Please state in a single number how many lines of the entries below include the word "else".

▬▬▬

(** The body of the [try] block for the dequeued pair [(u, v)]; the
    answer tells whether [(u, v)] is appended to [A_gg]. *)
Definition add_to_arcs_try (adjancy : list (list string)) (vertex_index : gmap Vertex nat)
    (time_horizon : nat) (u v : @state Vertex) : result bool :=
  let c0 := cops u in let r0 := robber u in let s0 := turn u in let t0 := time u in
  let c1 := cops v in let r1 := robber v in let s1 := turn v in let t1 := time v in
  if bool_decide (r0 ∈ c0) then Ok false
  else if bool_decide (t0 = t1) && negb s0 && s1 && bool_decide (r0 = r1) then
    cops_move_valid adjancy vertex_index t0 c0 c1 (seq 0 (length c0))
  else
    m <- py_mod (t0 + 1) time_horizon ;;
    if bool_decide (m = t1) && s0 && negb s1 && bool_decide (c0 = c1)
       && bool_decide (r1 ∉ c1) then
      if bool_decide (r0 = r1) then Ok true
      else
        sym <- symbol_at adjancy vertex_index r0 r1 t0 ;;
        Ok (bool_decide (sym = "1"%char))
    else Ok false.

(** [except Empty: pass]: an exception of the body is matched against
    the name [Empty], which has to be resolved first. No exception of
    the body is a queue timeout, so a resolved [Empty] does not catch it. *)
Definition add_to_arcs (G : list string) (adjancy : list (list string))
    (vertex_index : gmap Vertex nat) (time_horizon : nat) (u v : @state Vertex) : result bool :=
  match add_to_arcs_try adjancy vertex_index time_horizon u v with
  | Ok b => Ok b
  | Raise e => _ <- resolve G "Empty" ;; Raise e
  end.

(** Modelled from the spec: the queue and the worker pool behind the name
    [mp], which the module does not bind. Every pair of
    [itertools.product(V_gg, repeat=2)] is put on the queue, each is
    tested once by [add_to_arcs], and the qualifying pairs are collected
    into [A_gg]; a failure of a worker aborts the construction. *)
Definition game_arcs (G : list string) (adjancy : list (list string))
    (vertex_index : gmap Vertex nat) (time_horizon : nat)
    (V_gg : list (@state Vertex)) : result (list (@arc Vertex)) :=
  filterM_r (fun a => add_to_arcs G adjancy vertex_index time_horizon a.1 a.2)
            (cprod V_gg V_gg).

▬▬▬

__RESPONSE__.
4